La Universal lo aveva annunciato nel 2012 e aveva affidato il timone a Daldry, che avrebbe dovuto girare e completare il film entro il 2019. Ma continui erano i ritardi, le incertezze che hanno portato a dare priorità ad altri progetti, come “Cats” uscito nel 2019. Oggi sappiamo che “Wicked” si farà. L’adattamento del musical, applaudito a Broadway da ormai 17 anni, sarà prodotto dalla Universal e da Marc Platt, che hanno affidato la regia a Jon M. Chu. Il regista e coreografo californiano è noto alle grandi masse per aver diretto la commedia di successo “Crazy & Rich” e ben due film della famosa serie di “Step Up”. Come ci racconta Deadline, la scelta di Jon M. Chu è arrivata dopo una serie di coincidenze.

Daldry infatti, scelto nel 2016 per dirigere “Wicked”, ha lasciato il progetto in seguito alle richieste dello studio di velocizzare i tempi di produzione. Allo stesso tempo, Chu, che era in attesa di iniziare le riprese di “Willow”, progetto firmato Disney+, ha deciso di lasciare la serie a causa di problemi dovuti alla pandemia che continuavano ad allungare i tempi. E così, libero da impegni lavorativi, Chu è stato scelto per dirigere “Wicked”. Un film che, dall’annuncio del 2012 ad oggi, sembra quasi maledetto. Una sfida non semplice per il regista statunitense che ha tutte le carte in tavola per stupirci e dare una svolta alla sua carriera.

Jon M. Chu, regista di "Wicked" - Photo Credits: Complex
Jon M. Chu, regista di “Wicked” – Photo Credits: Complex

“Wicked”: di cosa parla il musical che ha conquistato Broadway?

Il musical teatrale è l’adattamento del romanzo di Gregory Maguire, il quale è la rivisitazione del più famoso libro di Baum, “Il meraviglioso mago di Oz”. A scrivere il copione e comporre le musiche del musical, nel lontano 2003, sono stati rispettivamente Winnie Holzman e Stephen Schwartz, che al momento stanno collaborando anche all’adattamento della sceneggiatura per la trasposizione cinematografica. La versione teatrale di “Wicked” vedeva come protagoniste Idina Menzel e Kristin Chenoweth, e raccontava la vera storia della Malvagia Strega dell’Ovest, Elphaba. Lo spettatore, messo nei suoi panni attraverso il racconto della Strega Buona del Nord, conosce la vera Elphaba, e la vede in modo ben diverso da come era stata rappresentata nel film del ’39, “Il mago di Oz”.

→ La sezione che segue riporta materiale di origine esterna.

(* ===== verification/SafeEnv.v ===== *)
(** * Safety of the environment

    The closure of [safe] under [Env.v], with the scoped constructions (a
    scope, a function call, a macro call) as single steps. *)

From stdpp Require Import base gmap strings list.
From Stdlib Require Import Ascii ZArith Lia.
From S2P Require Import Prelude Registry Hash Numeric Store Object Env Eval Logic.
From S2P Require Import SafeCore.

(** ** Changes of the environment *)

Lemma safe_mod_stacks k w f :
  (forall s, ext w s -> ok s (stacks (envs s)) ->
     ok s (f (stacks (envs s))) /\
     map (@length Scope) (f (stacks (envs s))) = map (@length Scope) (stacks (envs s))) ->
  safe k w (mod_env (fun e => set_stacks (f (stacks e)) e)).
Proof.
  intros Hf s Hs E. destruct (Hf s E (wf_stacks s Hs)) as [Hok Hl]. simpl.
  assert (Hlen : length (f (stacks (envs s))) = length (stacks (envs s))).
  { by rewrite <- (length_map (@length Scope)), Hl, length_map. }
  split_and!; [by apply wf_same_modules|split; simpl; try done; [by apply ext_same|lia..]|done].
Qed.

(** The trace and the deferred calls. *)
Lemma safe_mod_env_other k w f :
  (forall e, stacks (f e) = stacks e /\ mod_store (f e) = mod_store e /\ m_modules (f e) = m_modules e /\
             m_active_module (f e) = m_active_module e /\ m_call_depth (f e) = m_call_depth e) ->
  safe k w (mod_env f).
Proof.
  intros Hf s Hs E. simpl. destruct (Hf (envs s)) as (H1&H2&H3&H4&H5).
  split_and!; [apply wf_same_modules; try done; rewrite H1; apply Hs| |done].
  split; unfold shape; simpl; rewrite ?H1, ?H4, ?H5; try done. by apply ext_same.
Qed.
#[export] Hint Extern 2 (safe _ _ (mod_env _)) => (apply safe_mod_env_other; done) : safe.

(** A module is written. *)
Section write_module.
Context (s : State) (m : mid) (x' : Module).
Let s' := mkState (objs s) (set_mod_store (<[m := x']> (mod_store (envs s))) (envs s)) (evs s) (ress s).
Hypothesis Hname : forall x, mod_store (envs s) !! m = Some x -> m_name x' = m_name x.

Lemma ext_set_module : ext s s'.
Proof.
  split; simpl; eauto; [intros l o Hl; by exists o|]. intros n x Hx. destruct (decide (n = m)) as [->|].
  - rewrite lookup_insert_eq. exists x'. auto.
  - rewrite lookup_insert_ne by done. eauto.
Qed.

Lemma wf_set_module : wf s -> ok s x' -> wf s'.
Proof.
  intros Hs Hx. pose proof ext_set_module as E. split; simpl.
  - intros l o Hl. destruct (wf_heap s Hs l o Hl). split; [by eapply ok_mono|done].
  - apply Hs.
  - eapply ok_mono; [done|]. apply Hs.
  - eapply ok_mono; [done|]. apply Hs.
  - eapply ok_mono; [done|]. apply Hs.
  - eapply ok_mono; [done|]. apply Hs.
  - eapply ok_mono; [done|]. apply Hs.
  - intros n x. destruct (decide (n = m)) as [->|].
    + rewrite lookup_insert_eq. intros [= <-]. by eapply ok_mono.
    + rewrite lookup_insert_ne by done. intros Hn. eapply ok_mono; [done|]. by eapply wf_store.
  - intros n y Hn. eapply named_mono; [done|]. by apply (wf_modules s Hs).
  - apply Hs.
  - apply Hs.
Qed.
End write_module.

Lemma safe_set_module k w m x :
  named w m (m_name x) -> ok w x -> safe k w (set_module m x).
Proof.
  intros Hn Hx s Hs E. apply (named_mono _ _ _ _ E) in Hn. apply (ok_mono _ _ _ E) in Hx.
  destruct Hn as (y&Hy&Ey). unfold set_module, mod_env. simpl.
  assert (Hname : forall z, mod_store (envs s) !! m = Some z -> m_name x = m_name z) by (intros; congruence).
  split_and!; [by apply wf_set_module|split; simpl; try done; by apply ext_set_module|done].
Qed.
#[export] Hint Resolve safe_set_module : safe.

Section env.
Context (k : nat).

Lemma safe_active_module w : safe k w active_module.
Proof. unfold active_module. solve_safe. Qed.
Lemma safe_modules_at w n : safe k w (modules_at n).
Proof. unfold modules_at. solve_safe. Qed.
Lemma safe_get_module w n : safe k w (get_module n).
Proof. unfold get_module. solve_safe. Qed.
Hint Resolve safe_active_module safe_modules_at : safe.
Lemma safe_current_module w : safe k w current_module.
Proof. unfold current_module. solve_safe. Qed.
Lemma safe_root_scope w m : ok w m -> safe k w (root_scope m).
Proof. intros. unfold root_scope. solve_safe. Qed.
Lemma safe_module_get_module w m n : ok w m -> safe k w (module_get_module m n).
Proof. intros. unfold module_get_module. solve_safe. Qed.
Hint Resolve safe_root_scope safe_current_module : safe.
Lemma safe_module_get_symbol w m n : ok w m -> safe k w (module_get_symbol m n).
Proof. intros. unfold module_get_symbol. solve_safe. Qed.

Lemma ok_module w r sub n : ok w r -> ok w sub -> ok w (mkModule r sub n).
Proof. done. Qed.
Hint Resolve ok_module : ok.
Lemma safe_set_root_scope w m sc : ok w m -> ok w sc -> safe k w (set_root_scope m sc).
Proof. intros. unfold set_root_scope. solve_safe. Qed.
Hint Resolve safe_set_root_scope : safe.

Lemma safe_current_frame w : safe k w current_frame.
Proof.
  unfold current_frame. safe_step; [solve_safe|]. apply safe_lift_cxx.
  unfold CellStack.current_frame. pose proof (ok_stacks _ _ H). destruct (stacks x); [done|]. by ok_norm.
Qed.
Hint Resolve safe_current_frame : safe.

La trasposizione cinematografica di “Wicked” ha tutti i presupposti per essere un gran successo. Tant’è che il musical già lo è in patria. E’ il musical che più a lungo è stato rappresentato a Broadway. Ed è inoltre vincitore di numerosi premi: tre Tony Awards e un Grammy, solo per citarne alcuni. Jon M. Chu ha tra le mani un capolavoro, un successo assicurato. E questo è un’onore ma anche una grande responsabilità. Dunque mentre nelle poche sale ancora aperte esce il suo ultimo film, “In the Heights – Sognando a New York”, Chu inizia a mettersi al lavoro su “Wicked”. Nella speranza, questa volta, che la realizzazione del film vada in porto.